Exploiting AFWTR requires an attacker to first gain initial access to the system, which can be achieved in various ways such as phishing, drive-by downloads, or exploiting other vulnerabilities. After gaining access, they can manipulate the file system to write files to any location. This manipulation is commonly performed using shell commands or scripts.

The impact of a successful AFWTR attack is severe. An attacker can write a file to sensitive directories like /etc in Unix or System32 in Windows and manipulate the system's behaviour to their advantage. For instance, they can add a new user with root privileges, alter system logs to cover their traces, or even install a backdoor for future access, leading to total system compromise.

To guard against AFWTR, it is essential to implement strong file permissions and consistently audit system configurations to ensure they are not vulnerable to such attacks. Also, maintaining up-to-date system software and educating users about potential phishing or download attacks can help prevent initial system access by an attacker.
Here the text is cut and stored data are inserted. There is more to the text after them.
Lemma enroll_spec fl now peer token hint csr s r s' :
  enroll blake3 issue_cert pem_contents fl now peer token hint csr s = (r, s') →
  ages s s'
  ∧ match r with
    | Ok resp => ∃ t row cert fp, now = Some t ∧ row ∈ pending s ∧ PendingRow.token_hash row = blake3 token
        ∧ ¬ spent row ∧ t ≤ as_u64 (PendingRow.expires_at row)
        ∧ issue_cert csr = Ok cert ∧ fingerprint_from_pem blake3 pem_contents cert.1 = Ok fp
        ∧ client_cert_pem resp = cert.1 ∧ issued t token hint row fp s s' ∧ dead (blake3 token) s'
    | Err _ => True
    end.
Proof.
  unfold enroll, st_bind, clock, st_lift. intros H.
  destruct now as [t|]; cbn [ok_or] in H; [|simplify_eq; split; [apply ages_refl|done]].
  destruct (check_token blake3 fl t peer token s) as [[row|e] s1] eqn:E1;
    apply check_token_spec in E1 as [P1 O1]; [|simplify_eq; split; [by apply ages_pending|done]].
  destruct (O1 row eq_refl) as (C1&D1&Hin&Hh&Hns&Hexp). apply issue_spec in H.
  destruct r as [resp|e]; [|split; [apply ages_pending; congruence|done]].
  destruct H as (cert&fp&Hc&Hfp&Hr&Hi). unfold issued in Hi. rewrite C1, D1, P1 in Hi. split.
  - intros h Hd. destruct Hi as (_&_&Hp). unfold dead. rewrite Hp. apply update_spent; [done| |done].
    intros r _. apply consume_spent.
  - exists t, row, cert, fp. split_and!; try done. destruct Hi as (_&_&Hp). by eapply consumed_dead.
Qed.

(** No success with a dead token. *)
Lemma enroll_dead fl now peer token hint csr s r s' :
  dead (blake3 token) s → enroll blake3 issue_cert pem_contents fl now peer token hint csr s = (r, s') → is_ok r = false.
Proof.
  intros (r0&_&_&Hall) H. apply enroll_spec in H as [_ H]. destruct r as [resp|]; [|done].
  destruct H as (t&row&cert&fp&_&Hin&Hh&Hns&_). destruct Hns. by apply Hall.
Qed.

Lemma issue_token_ages fl cfgd now token md hint field ttl s r s' :
  issue_pending_token blake3 fl cfgd now token md hint field ttl s = (r, s') → ages s s'.
Proof.
  unfold issue_pending_token, clock, st_lift. intros H. unfold st_bind at 1 in H.
  destruct (require_admin cfgd md); [|simplify_eq; apply ages_refl].
  unfold st_bind at 1 in H. destruct now as [t|]; cbn [ok_or] in H; [|simplify_eq; apply ages_refl].
  unfold st_bind at 1 in H. destruct (statement fl "db" id s) as [r1 s1] eqn:E1.
  apply statement_spec in E1 as [[-> ->]|[-> [e ->]]]; [|simplify_eq; apply ages_refl]. change (id s) with s in H.
  unfold st_bind at 1 in H. destruct (insert_row _ _ (pending s)) as [p|] eqn:Hins; [|simplify_eq; apply ages_refl].
  unfold st_bind, emit, st_ret in H. simplify_eq. intros h (r0&Hr0&Hh0&Hall). unfold dead. cbn.
  unfold insert_row in Hins. destruct (existsb _ (pending s)) eqn:Hex; [done|]. simplify_eq.
  exists r0. split_and!; [set_solver|done|]. intros r' Hr' Hh'.
  apply elem_of_app in Hr' as [Hr'|Hr']; [by apply Hall|]. apply list_elem_of_singleton in Hr' as ->. cbn in Hh'. apply not_true_iff_false in Hex. destruct Hex. apply existsb_exists. exists r0.
  rewrite <-list_elem_of_In. split; [done|]. unfold is_token. cbn. apply bool_decide_eq_true_2. congruence.
Qed.

Lemma revoke_ages fl cfgd now md token s r s' :
  revoke_pending blake3 fl cfgd now md token s = (r, s') → ages s s'.
Proof.
  unfold revoke_pending, clock, st_lift. intros H. unfold st_bind at 1 in H.
  destruct (require_admin cfgd md); [|simplify_eq; apply ages_refl].
  unfold st_bind at 1 in H. destruct now as [t|]; cbn [ok_or] in H; [|simplify_eq; apply ages_refl].
  unfold st_bind at 1 in H. destruct (statement fl "db" id s) as [r1 s1] eqn:E1.
  apply statement_spec in E1 as [[-> ->]|[-> [e ->]]]; [|simplify_eq; apply ages_refl]. change (id s) with s in H.
  assert (pending s' = update (pending_only (blake3 token)) (revoke t) (pending s)) as Hp.
  { case_bool_decide; unfold st_bind, emit, st_ret in H; by simplify_eq. }
  intros h Hd. unfold dead. rewrite Hp. apply update_spent; [done| |done].
  intros r0 _. right. by eexists.
Qed.

(** Calls of the service in sequence. *)
Inductive op :=
  | OpIssue (fl : faults) (configured : option string) (now_ms : option Z) (token : bytes)
      (md : SyncService.MetadataMap) (hint field : string) (ttl : Z)
  | OpEnroll (fl : faults) (now_ms : option Z) (peer : string) (token : bytes) (hint csr : string)
  | OpRevoke (fl : faults) (configured : option string) (now_ms : option Z)
      (md : SyncService.MetadataMap) (token : bytes).

Definition apply_op (o : op) (s : t) : option bytes * t :=
  match o with
  | OpIssue fl c now token md hint field ttl =>
      (None, (issue_pending_token blake3 fl c now token md hint field ttl s).2)
  | OpEnroll fl now peer token hint csr =>
      let '(r, s) := enroll blake3 issue_cert pem_contents fl now peer token hint csr s in
      (if is_ok r then Some (blake3 token) else None, s)
  | OpRevoke fl c now md token => (None, (revoke_pending blake3 fl c now md token s).2)
  end.

(** The token hashes of the successful enrolments of a run, in order. *)
Fixpoint enrolled (ops : list op) (s : t) : list bytes :=
  match ops with
  | [] => []
  | o :: ops => let '(x, s) := apply_op o s in
      match x with Some h => h :: enrolled ops s | None => enrolled ops s end
  end.

Lemma apply_op_ages o s : ages s (apply_op o s).2.
Proof.
  destruct o; cbn [apply_op snd].
  - eapply issue_token_ages, surjective_pairing.
  - destruct (enroll _ _ _ _ _ _ _ _ _ s) as [r s1] eqn:E. by apply enroll_spec in E as [E _].
  - eapply revoke_ages, surjective_pairing.
Qed.

Lemma apply_op_enrolled o s h s' : apply_op o s = (Some h, s') → ¬ dead h s ∧ dead h s'.
Proof.
  destruct o; cbn [apply_op]; [done| |done]. destruct (enroll _ _ _ _ _ _ _ _ _ s) as [r s1] eqn:E.
  destruct r as [resp|e] eqn:Hr; [|done]. cbn [is_ok]. intros [= <- <-]. split.
  - intros Hd. by apply (enroll_dead _ _ _ _ _ _ _ _ _ Hd) in E.
  - apply enroll_spec in E as [_ E]. naive_solver.
Qed.

Lemma dead_enrolled ops s h : dead h s → h ∉ enrolled ops s.
Proof.
  revert s. induction ops as [|o ops IH]; intros s Hd; cbn; [set_solver|].
  pose proof (apply_op_ages o s h Hd) as Hd'. destruct (apply_op o s) as [x s'] eqn:E. cbn in Hd'.
  destruct x as [h'|]; [|by apply IH]. apply apply_op_enrolled in E as [Hn _].
  intros [->|Hin]%elem_of_cons; [done|]. by apply IH in Hin.
Qed.
End steps.

Module EnrollmentTheorems.
Import Enrollment RegisterGate.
Lastly, AFWTR has been a common attack vector since the inception of computer systems and continues to be a significant threat due to persisting misconfigurations in file permissions and settings across many systems.

Here's an example of how an AFWTR vulnerability could be exploited:

Let's assume that a Unix-based system has a weakly configured /tmp directory which allows all users to write files. An attacker, who has gained initial access to the system, could exploit this by writing a cron job (a time-based job scheduler in Unix-like operating systems) to this directory.
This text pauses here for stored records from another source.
(** [for attempt in 0..6]; the sleeps are the calls in between. *)
Fixpoint resolve_attempts (n : nat) (root abs : string) : m (option string) :=
  match n with
  | O => st_ret None
  | S n =>
      meta <~ sys (λ v, symlink_metadata v abs) ;;
      match meta with
      | Err _ => resolve_attempts n root abs
      | Ok md =>
          if negb (bool_decide (file_type md = File)) then st_ret None
          else if path_starts_with abs root then
            c <~ sys (λ v, canonicalize v abs) ;;
            match c with
            | Ok c => if path_starts_with c root then st_ret (Some c) else resolve_attempts n root abs
            | Err _ => resolve_attempts n root abs
            end
          else resolve_attempts n root abs
      end
  end.
Definition resolve_existing_file (root abs : string) : m (option string) :=
  resolve_attempts 6 root abs.

Definition upsert_local_file (vault node_id root abs : string) : m unit :=
  entry <~ resolve_existing_file root abs ;;
  match entry with
  | None => st_ret tt
  | Some canonical =>
      if negb (path_starts_with canonical root) then st_ret tt
      else
        ft <~ io_at canonical (λ v, symlink_metadata v canonical) ;;
        if negb (bool_decide (file_type ft = File)) then st_ret tt
        else
          rel <~ st_lift (ok_or (PathStrip.strip_prefix canonical root) (MissingRoot root)) ;;
          if decide (rel = "") then st_ret tt
          else
            md <~ io_at canonical (λ v, metadata v canonical) ;;
            h <~ sys (λ v, digest v canonical) ;;
            h <~ st_lift (map_err (λ e, ScannerErr (Scanner.Io e)) h) ;;
            ino <~ sys (λ v, Scanner.encode_file_id <$> file_id v canonical) ;;
            t <~ now ;;
            db_call (MetaFiles.upsert_file_scoped t None vault
              (FileMeta.mk rel h (len md) (Scanner.mtime_nanos (mtime md) (mtime_nsec md)) ino
                 VC.new false None node_id None None None))
  end.

Definition zero_hash : bytes := replicate 32 Byte.x00.

Definition tombstone_of (rel node_id : string) (now_secs : Z) (existing : option FileMeta) : FileMeta :=
  match existing with
  | Some row => FileMeta.set_deleted true (Some now_secs) row
  | None => FileMeta.mk rel zero_hash 0 0 None VC.new true (Some now_secs) node_id None None None
  end.

Definition tombstone_local_file (vault node_id root abs : string) : m unit :=
  rel <~ match PathStrip.strip_prefix abs root with
         | Some r => st_ret r
         | None =>
             c <~ sys (λ v, canonicalize v abs) ;;
             st_ret (match c with
                     | Ok c => default "" (PathStrip.strip_prefix c root)
                     | Err _ => ""
                     end)
         end ;;
  if decide (rel = "") then st_err (MissingRoot root)
  else
    let path_str := replace_char "\"%char "/"%char (Lossy.to_string_lossy rel) in
    now_secs <~ now ;;
    existing <~ db_call (MetaFiles.get_file_scoped None vault path_str) ;;
    t <~ now ;;
    db_call (MetaFiles.upsert_file_scoped t None vault (tombstone_of rel node_id now_secs existing)).

(** ** Full reconciliation *)
Definition LEGACY_VAULT : string := "default".

Fixpoint for_each {A} (f : A → m unit) (l : list A) : m unit :=
  match l with
  | [] => st_ret tt
  | x :: l => _ <~ f x ;; for_each f l
  end.

Fixpoint collect {A B} (f : A → m B) (l : list A) : m (list B) :=
  match l with
  | [] => st_ret []
  | x :: l => y <~ f x ;; ys <~ collect f l ;; st_ret (y :: ys)
  end.

(** The [removed] counter counts the deletions that went through. *)
Fixpoint sweep_rows (claimed : gset string) (rows : list FileMeta) : m nat :=
  match rows with
  | [] => st_ret O
  | row :: rows =>
      let path := Lossy.to_string_lossy (FileMeta.path row) in
      if negb (bool_decide (path ∈ claimed)) then sweep_rows claimed rows
      else λ s,
        match db_call (MetaFiles.delete_file_scoped None LEGACY_VAULT path) s with
        | (Err _, s) => sweep_rows claimed rows s
        | (Ok _, s) => (n <~ sweep_rows claimed rows ;; st_ret (S n)) s
        end
  end.

Definition sweep_shadowed_default_rows (canonical_roots : roots) : m nat :=
  if bool_decide (LEGACY_VAULT ∈ canonical_roots.*1) then st_ret O
  else
    legacy_rows <~ db_call (MetaFiles.list_files_scoped None LEGACY_VAULT) ;;
    if decide (legacy_rows = []) then st_ret O
    else
      claimed <~ collect (λ r, db_call (MetaFiles.list_files_scoped None r.1)) canonical_roots ;;
      sweep_rows (list_to_set ((λ row, Lossy.to_string_lossy (FileMeta.path row)) <$> concat claimed))
        legacy_rows.

(** [seen]: a [HashSet<PathBuf>], compared by components. *)
Definition seen_set (files : list string) : gset (list component) :=
  list_to_set (components <$> files).

Definition revive_pass (vault node_id root : string) (files : list string) : m unit :=
  for_each (λ abs, warn (upsert_local_file vault node_id root abs)) files.

Definition tombstone_missing (vault node_id root : string) (seen : gset (list component))
    (row : FileMeta) : m unit :=
  if FileMeta.deleted row then st_ret tt
  else
    let abs := join root (FileMeta.path row) in
    if bool_decide (components abs ∈ seen) then st_ret tt
    else
      present <~ resolve_present_file root abs ;;
      match present with
      | Some _ => st_ret tt
      | None => warn (tombstone_local_file vault node_id root abs)
      end.

Definition revived (root : string) (seen : gset (list component)) (rows : list FileMeta) : nat :=
  length (List.filter (λ row, FileMeta.deleted row
    && bool_decide (components (join root (FileMeta.path row)) ∈ seen)) rows).

(** The gathered files and rows of each vault come in the order of the roots,
    whose names are distinct, so looking a vault up by name finds its own. *)
Definition reconcile_vault (node_id : string)
    (g : string * string * list string * list FileMeta) : m nat :=
  let '(vault, root, files, tracked) := g in
  _ <~ revive_pass vault node_id root files ;;
  let seen := seen_set files in
  _ <~ for_each (tombstone_missing vault node_id root seen) tracked ;;
  st_ret (revived root seen tracked).

Definition gather (canonical_roots : roots) : m (list (string * string * list string * list FileMeta)) :=
  vault_files <~ collect (λ r, walk_files r.2) canonical_roots ;;
  vault_db_rows <~ collect (λ r, db_call (MetaFiles.list_files_scoped None r.1)) canonical_roots ;;
  st_ret (zip (zip canonical_roots vault_files) vault_db_rows).

Definition full_reconcile (node_id : string) (canonical_roots : roots) : m nat :=
  gathered <~ gather canonical_roots ;;
  _ <~ sweep_shadowed_default_rows canonical_roots ;;
  counts <~ collect (reconcile_vault node_id) gathered ;;
  st_ret (foldr Nat.add O counts).

(** ** The index loop *)
Definition lookup_root (canonical_roots : roots) (vault : string) : option string :=
  snd <$> List.find (λ r, bool_decide (r.1 = vault)) canonical_roots.

Definition process_event (node_id : string) (canonical_roots : roots) (ev : IndexEvent) : m unit :=
  match lookup_root canonical_roots (vault_id ev) with
  | None => st_ret tt
  | Some root =>
      match kind ev with
      | Upsert => warn (upsert_local_file (vault_id ev) node_id root (abs_path ev))
      | Tombstone =>
          present <~ resolve_present_file root (abs_path ev) ;;
          match present with
          | Some resolved => warn (upsert_local_file (vault_id ev) node_id root resolved)
          | None => warn (tombstone_local_file (vault_id ev) node_id root (abs_path ev))
          end
      end
  end.

(** The loop's state between two turns: the bounded channel, the saturation
    flag shared with the watcher callbacks and the handle, and whether the
    task still runs. *)
Record Loop := mkLoop {
  chan : list IndexEvent;
  saturation : bool;
  alive : bool;
  state : st
}.

Definition CHANNEL : nat := 256.

(** [tx.try_send]: fails when the channel is full or the receiver is gone. *)
Definition try_send (ev : IndexEvent) (l : Loop) : Loop :=
  if alive l && bool_decide (length (chan l) < CHANNEL)%nat
  then mkLoop (chan l ++ [ev]) (saturation l) (alive l) (state l)
  else mkLoop (chan l) true (alive l) (state l).

(** The callback of [make_event_handler]; an [Err] of the backend is dropped. *)
Definition on_notify (vault root : string) (r : result Notify.Event string) (l : Loop) : Loop :=
  match r with
  | Ok ev => foldl (λ l e, try_send e l) l (translate_notify_event ev vault root)
  | Err _ => l
  end.

Definition request_full_reconcile (l : Loop) : Loop := mkLoop (chan l) true (alive l) (state l).

(** [if saturation.swap(false) { full_reconcile(..).await?; }]: an error ends
    the task and drops the receiver. *)
Definition reconcile_if_saturated (node_id : string) (canonical_roots : roots) (l : Loop) : Loop :=
  if saturation l then
    match full_reconcile node_id canonical_roots (state l) with
    | (Ok _, s) => mkLoop (chan l) false (alive l) s
    | (Err _, s) => mkLoop [] false false s
    end
  else l.

(** One turn. [debounce] arrives while the loop sleeps after the first event,
    [during] while it processes the batch. *)
Definition turn (node_id : string) (canonical_roots : roots)
    (debounce during : list IndexEvent) (l : Loop) : Loop :=
  if negb (alive l) then l
  else
    let l := reconcile_if_saturated node_id canonical_roots l in
    if negb (alive l) then l
    else match chan l with
    | [] => l
    | first :: rest =>
        let l := foldl (λ l e, try_send e l) (mkLoop rest (saturation l) true (state l)) debounce in
        let batch := first :: chan l in
        let s := (for_each (process_event node_id canonical_roots) batch (state l)).2 in
        let l := foldl (λ l e, try_send e l) (mkLoop [] (saturation l) true s) during in
        reconcile_if_saturated node_id canonical_roots l
    end.
End with_env.
End ShareIndex.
Initial Access: The attacker first needs to gain access to the system. This could be done through a phishing attack where the attacker sends a deceptive email to the victim, tricking them into revealing their password.

# This is an example and not an actual phishing command
email -s "Important system update" victim@company.com < phishing_email.txt

Write File to /tmp: Once they have access, they can write a cron job to the /tmp directory. This file could be a simple shell script that adds a new user with root privileges.

echo "#!/bin/sh" > /tmp/cronjob
echo "useradd -o -u 0 -g 0 -M -d /root -s /bin/bash newroot" >> /tmp/cronjob
chmod 755 /tmp/cronjob

Add to Cron: Then, they add this script to the cron jobs list so it will be executed at a specific time.

crontab -l > mycron
echo "0 * * * * /tmp/cronjob" >> mycron
crontab mycron
rm mycron

Exploit: When the cron job runs, it adds a new user with root privileges to the system. The attacker can then log in as this user and will have unrestricted access to the entire system.

ssh newroot@victim.com

To guard against this kind of attack, it's crucial to regularly audit your system and file permissions, ensure your software is up to date, and educate users about phishing and other common attack vectors.